“… For what is your life? It is even a vapor that appears for a little time and then vanishes away” (James 4:14).
It’s a very simple truth – our lives are short. Human existence is but a breath, a moment. The wisest man in history pointed out that our days are numbered and that we should never forget this uncomfortable truth (Ecclesiastes 7:2).
Perhaps we should pray along with King David,
“Show me, Lord, my life’s end
and the number of my days;
let me know how fleeting my life is.
You have made my days a mere handbreadth;
the span of my years is as nothing before you.
Everyone is but a breath,
even those who seem secure.”
It appears there is something in the human spirit that draws us to seek meaning, destiny, and purpose with the time we have being given on this earth. Don’t we all want to be remembered for the right things? Don’t we want our lives to matter and leave a God-honoring legacy? What our lives are remembered for is, in effect, our “story.”

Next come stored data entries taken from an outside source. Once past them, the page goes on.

(* ===== verification/NfsExample.v ===== *)
(** A small file system behind the NFS handlers, and their theorems at it: one directory
    of numbered files, built on the trait's default methods. *)

From Stdlib Require Import ZArith Lia.
From stdpp Require Import base list option.
From S2P Require Import Prelude Text Xdr Rpc RpcServer Nfs Vfs NfsHandlers NfsConform NfsSafety.
From S2P Require Import Mount.

Local Open Scope Z_scope.

(** The files' contents; file [i] is called by the letter after the [i]th. *)
Record demo := mkDemo { demo_rw : bool; demo_files : list (list byte) }.

Definition demo_gen : Z := 7.

(** The first twenty files exist, and show their first 64 bytes. *)
Definition demo_at (id : Z) (w : demo) : option (list byte) :=
  take 64 <$> take 20 (demo_files w) !! Z.to_nat (id - 2).

Definition demo_name (i : nat) : list byte := [z2b (97 + Z.of_nat i)].

Definition demo_attr (id : Z) (w : demo) : result nfsstat3 fattr3 :=
  let t := mkTime 1700000000 5 in
  if bool_decide (id = 1)
  then Ok (mkFattr NF3DIR 0x1ED 2 0 0 0 0 default_ 0 1 t t t)
  else if negb (bool_decide (2 <= id < 22)) then Err NFS3ERR_STALE
  else
    match demo_at id w with
    | Some c => Ok (mkFattr NF3REG 0x1A4 1 0 0 (zlen c) (zlen c) default_ 0 id t t t)
    | None => Err NFS3ERR_NOENT
    end.

Definition demo_entry (w : demo) (i : nat) : option DirEntry :=
  let id := 2 + Z.of_nat i in
  a ← res_ok (demo_attr id w); Some (mkDirEntry id id (demo_name i) a).

Definition demo_entries (w : demo) : list DirEntry := omap (demo_entry w) (seq 0 20).

Definition no_op {A} : M nfsstat3 demo A := fail NFS3ERR_NOTSUPP.

Definition demo_getattr (id : Z) : M nfsstat3 demo fattr3 := fun w => (demo_attr id w, w).

Definition demo_write (id offset : Z) (data : list byte) : M nfsstat3 demo fattr3 := fun w =>
  match demo_at id w with
  | Some c =>
      let o := Z.to_nat offset in
      let c' := take o c ++ data ++ drop (o + length data) c in
      demo_getattr id (mkDemo (demo_rw w) (<[Z.to_nat (id - 2) := c']> (demo_files w)))
  | None => (Err NFS3ERR_NOENT, w)
  end.

Definition demo_lookup (dirid : Z) (name : list byte) : M nfsstat3 demo Z := fun w =>
  match find (fun e => bool_decide (de_name e = name)) (demo_entries w) with
  | Some e => (Ok (de_fileid e), w)
  | None => (Err NFS3ERR_NOENT, w)
  end.

Definition demo_readdir (dirid cookie count : Z) : M nfsstat3 demo ReadDirResult := fun w =>
  let rest := filter (fun e => cookie < de_cookie e) (demo_entries w) in
  let page := take (Z.to_nat count) rest in
  (Ok (mkReadDir page (bool_decide (length page = length rest))), w).

#[global] Arguments demo_getattr : simpl never.
#[global] Arguments demo_write : simpl never.
#[global] Arguments demo_readdir : simpl never.

#[export] Instance demo_fs : NFSFileSystem demo := {|
  capabilities w := if demo_rw w then ReadWrite else ReadOnly;
  root_dir _ := 1;
  lookup := demo_lookup;
  getattr := demo_getattr;
  setattr id _ := demo_getattr id;
  read id offset count w :=
    match demo_at id w with
    | Some c =>
        let d := take (Z.to_nat count) (drop (Z.to_nat offset) c) in
        (Ok (d, bool_decide (zlen c <= offset + zlen d)), w)
    | None => (Err NFS3ERR_NOENT, w)
    end;
  write := demo_write;
  write_stable := default_write_stable demo_write;
  commit := default_commit;
  create _ _ _ := no_op;
  create_exclusive _ _ := no_op;
  mkdir _ _ := no_op;
  create_with_cred _ _ _ _ := no_op;
  create_exclusive_with_cred _ _ _ := no_op;
  mkdir_with_cred _ _ _ := no_op;
  remove _ _ := no_op;
  rename _ _ _ _ := no_op;
  readdir := demo_readdir;
  readdir_simple := default_readdir_simple demo_readdir;
  symlink _ _ _ _ := no_op;
  readlink _ := no_op;
  link _ _ _ := no_op;
  fsinfo := default_fsinfo demo_getattr;
  id_to_fh _ := default_id_to_fh demo_gen;
  fh_to_id _ := default_fh_to_id demo_gen;
  path_to_id := default_path_to_id (fun _ => 1) demo_lookup;
  serverid _ := default_serverid demo_gen;
|}.

Lemma demo_at_short id w c : demo_at id w = Some c -> zlen c <= 64.
Proof.
  unfold demo_at. destruct (_ !! _); [|done]. intros [= <-]. unfold zlen. rewrite length_take. lia.
Qed.

Lemma demo_attr_valid id w v : demo_attr id w = Ok v -> xdr_valid v /\ 1 <= id < 22.
Proof.
  unfold demo_attr. case_bool_decide as H1; [intros [= <-]; split; [|lia]; split_and!; done|].
  case_bool_decide as H2; cbn [negb]; [|done].
  destruct (demo_at id w) as [c|] eqn:Ec; [|done]. intros [= <-]. split; [|lia].
  apply demo_at_short in Ec. pose proof (zlen_nonneg c).
  assert (is_u64 (zlen c)) by (unfold is_u64, u64_max; lia).
  assert (is_u64 id) by (unfold is_u64, u64_max; lia). split_and!; done.
Qed.

Lemma demo_attr_error id w e : demo_attr id w = Err e -> e <> NFS3_OK.
Proof.
  unfold demo_attr. case_bool_decide; [done|]. case_bool_decide; cbn [negb]; [|by intros [= <-]].
  by destruct (demo_at id w); [|intros [= <-]].
Qed.

Lemma demo_getattr_sound id : sound xdr_valid (demo_getattr id).
Proof.
  intros w. unfold demo_getattr. cbn [fst]. destruct (demo_attr id w) eqn:E.
  - by apply demo_attr_valid in E as [? _].
  - by eapply demo_attr_error.
Qed.

Lemma demo_write_sound id offset data : sound xdr_valid (demo_write id offset data).
Proof.
  intros w. unfold demo_write. destruct (demo_at id w); [|done]. apply demo_getattr_sound.
Qed.

Lemma demo_entry_Some w i e :
  demo_entry w i = Some e ->
  exists a, demo_attr (2 + Z.of_nat i) w = Ok a /\
    e = mkDirEntry (2 + Z.of_nat i) (2 + Z.of_nat i) (demo_name i) a.
Proof.
  unfold demo_entry. destruct (demo_attr _ w) as [a|] eqn:Ea; cbn [res_ok mbind option_bind]; [|done].
  intros [= <-]. eauto.
Qed.

Lemma demo_entry_valid w i e : demo_entry w i = Some e -> valid_direntry e.
Proof.
  intros (a & [Hv Hid]%demo_attr_valid & ->)%demo_entry_Some.
  assert (is_u64 (2 + Z.of_nat i)) by (unfold is_u64, u64_max; lia).
  split; [done|]. split; [done|]. split; [|exact Hv]. reflexivity.
Qed.

Lemma Forall_omap_Some {A B} (f : A -> option B) P l :
  (forall x y, f x = Some y -> P y) -> Forall P (omap f l).
Proof.
  intros Hf. induction l as [|x l IH]; [constructor|]. simpl.
  destruct (f x) as [y|] eqn:E; [|done]. constructor; [by eapply Hf|done].
Qed.

Lemma demo_entries_valid w : Forall valid_direntry (demo_entries w).
Proof. apply Forall_omap_Some, demo_entry_valid. Qed.

Lemma demo_readdir_sound dirid cookie count :
  sound (fun r => Forall valid_direntry (rd_entries r)) (demo_readdir dirid cookie count).
Proof.
  intros w. unfold demo_readdir. cbn [fst rd_entries]. apply Forall_take, Forall_forall.
  intros e [_ He]%list_elem_of_In%list_elem_of_filter.
  pose proof (demo_entries_valid w) as Hv. rewrite Forall_forall in Hv.
  by apply Hv, list_elem_of_In.
Qed.

Lemma no_op_sound {A} V : sound V (no_op (A := A)).
Proof. by intros w. Qed.

#[export] Instance demo_valid : ValidVfs demo.
Proof.
  split; intros; try apply no_op_sound; try apply demo_getattr_sound.
  - apply default_fh_to_id_valid.
  - apply default_id_to_fh_valid.
  - apply length_le_bytes.
  - intros w. cbn [lookup demo_fs]. unfold demo_lookup.
    destruct (find _ (demo_entries w)) as [e|] eqn:Ee; [|done].
    apply find_some in Ee as [Hin _].
    pose proof (demo_entries_valid w) as Hv. rewrite Forall_forall in Hv. by apply Hv.
  - intros w. simpl. by destruct (demo_at id w).
  - by apply (sound_map _ _ xdr_valid); [apply demo_write_sound|].
  - by intros w.
  - apply demo_readdir_sound.
  - apply (sound_map _ _ (fun r => Forall valid_direntry (rd_entries r)));
      [apply demo_readdir_sound|].
    intros r Hr. apply Forall_fmap. eapply Forall_impl; [|exact Hr]. by intros e (? & ? & ? & ?).
  - eapply sound_map; [apply sound_ask, demo_getattr_sound|].
    intros r Hr. split; [by apply valid_attributes|]. split_and!; done.
Qed.

#[export] Instance demo_pure (w : demo) : PureReads w.
Proof.
  split; intros; try done.
  - unfold keeps. cbn [lookup demo_fs]. unfold demo_lookup. by destruct (find _ _).
  - unfold keeps. simpl. by destruct (demo_at id w).
Qed.

Module NfsExample.
Definition client : RPCContext := mkContext 2049 (bs "10.0.0.9") default_ (bs "/").
Definition home (rw : bool) : demo := mkDemo rw [bs "alpha"; bs "beta"; []].
Definition bytes_of {A} `{XDR A} (a : A) : list byte := default [] (ser a).
Definition answer (r : result rpc_error (list byte) * demo) : list byte := unwrap_or r.1 [].

Definition fh (id : Z) : nfs_fh3 := default_id_to_fh demo_gen id.

(** Two of the three entries fit 600 bytes. *)
Definition list_args : READDIRPLUS3args :=
  mkREADDIRPLUS3args (fh 1) 0 (replicate 8 (z2b 0)) 512 600.

Definition first_page : list byte := answer (nfsproc3_readdirplus 5 (bytes_of list_args) (home true)).

Example the_first_page :
  (fun r : list entryplus3 * bool => (ep_name <$> r.1, r.2)) <$> (de_listing entryplus3_xdr first_page).1 =
  Ok ([bs "a"; bs "b"], false).
Proof. vm_compute. reflexivity. Qed.

(** Under a reply size of 100 bytes the reply is longer than that. *)
Example small_reply_size_not_kept :
  (100 <? zlen (answer (nfsproc3_readdirplus 5
    (bytes_of (mkREADDIRPLUS3args (fh 1) 0 (replicate 8 (z2b 0)) 512 100)) (home true)))) = true.
Proof. vm_compute. reflexivity. Qed.

Lemma readdirplus_page_witness :
  refuses first_page \/
  exists n eof, de_listing entryplus3_xdr first_page =
    (Ok (take n (entryplus_of (home true) <$> demo_entries (home true)), eof), []).
Proof.
  destruct (readdirplus_page 5 (bytes_of list_args) (home true) list_args [] first_page (home true))
    as [Hr|(dirid & result & n & eof & Hid & Hls & Hd & _)].
  - split; done.
  - vm_compute. reflexivity.
  - split; done.
  - vm_compute. reflexivity.
  - by left.
  - right. exists n, eof. rewrite Hd.
    injection Hid as <-. injection Hls as <-. reflexivity.
Defined.

(** Reading the attributes of the second file. *)
Definition stat_reply : list byte :=
  answer (nfs_procedure NFSPROC3_GETATTR 5 (bytes_of (fh 3)) client (home true)).

Lemma replies_conform_witness :
  conforms NFSPROC3_GETATTR 5 stat_reply \/ irregular NFSPROC3_GETATTR /\ refuses stat_reply.
Proof.
  apply (replies_conform NFSPROC3_GETATTR 5 (bytes_of (fh 3)) client (home true) stat_reply
           (home true)).
  - split; done.
  - vm_compute. reflexivity.
Defined.

(** A REMOVE whose arguments are not even there. *)
Definition remove_call : call_body := mkCall 2 PROGRAM VERSION 12 default_ default_.

Lemma read_only_server_witness :
  (handle_nfs 5 remove_call [] client (home false)).2 = home false /\
  (handle_nfs 5 remove_call [] client (home false)).1 = rofs_reply NFSPROC3_REMOVE 5.
Proof.
  destruct (read_only_server 5 remove_call [] client (home false)) as [H1 H2].
  - reflexivity.
  - apply demo_pure.
  - split; [exact H1|]. apply H2; reflexivity.
Defined.

Definition b_attributes : fattr3 := unwrap_or (demo_attr 3 (home true)) default_.

(** Mounting [//b/] of the export [/], and its attributes. *)
Definition mount_call : call_body := mkCall 2 MOUNT_PROGRAM 3 1 default_ default_.
Definition getattr_call : call_body := mkCall 2 NFS_PROGRAM VERSION 1 default_ default_.

Lemma mounted_handle_witness :
  exists mounted handle asked answer,
    dispatch 5 mount_call (bytes_of (bs "//b/")) client (mkExported (home true) (Some [])) =
      (Ok mounted, mkExported (home true) (Some [true])) /\
    de_mountres mounted = (Ok (MNT3_OK, Some (mkMountres handle [0; 1])), []) /\
    ser (mkFh handle) = Some asked /\
    dispatch 6 getattr_call asked client (mkExported (home true) (Some [true])) =
      (Ok answer, mkExported (home true) (Some [true])) /\
    de_attributes answer = (Ok b_attributes, []).
Proof.
  apply (mounted_handle 5 6 mount_call getattr_call client 1 1 (bs "b") (bytes_of (bs "//b/"))
           (home true) (Some []) 3 (home true)
           b_attributes (home true)).
  all: first [reflexivity | split; done | done].
Defined.
End NfsExample.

Have you ever imagined what it would be like to be present at your own funeral, to hear what your friends and family say about you? The pastor, miscellaneous friends and relatives all say nice, publicly acceptable things about you. But then, your children begin to reminisce about you. Whatever they say, whatever they remember of your life and your effect on people is your actual legacy. At that point, many people would listen and reflect somberly on their lives, and may realize they’ve wasted their years.
If you see yourself in that place, be encouraged! You are still here, alive and breathing. And if you are still alive, your life story has not been fully written yet. You have that precious gift of time still on your side to create a life that is celebrated by friends and family.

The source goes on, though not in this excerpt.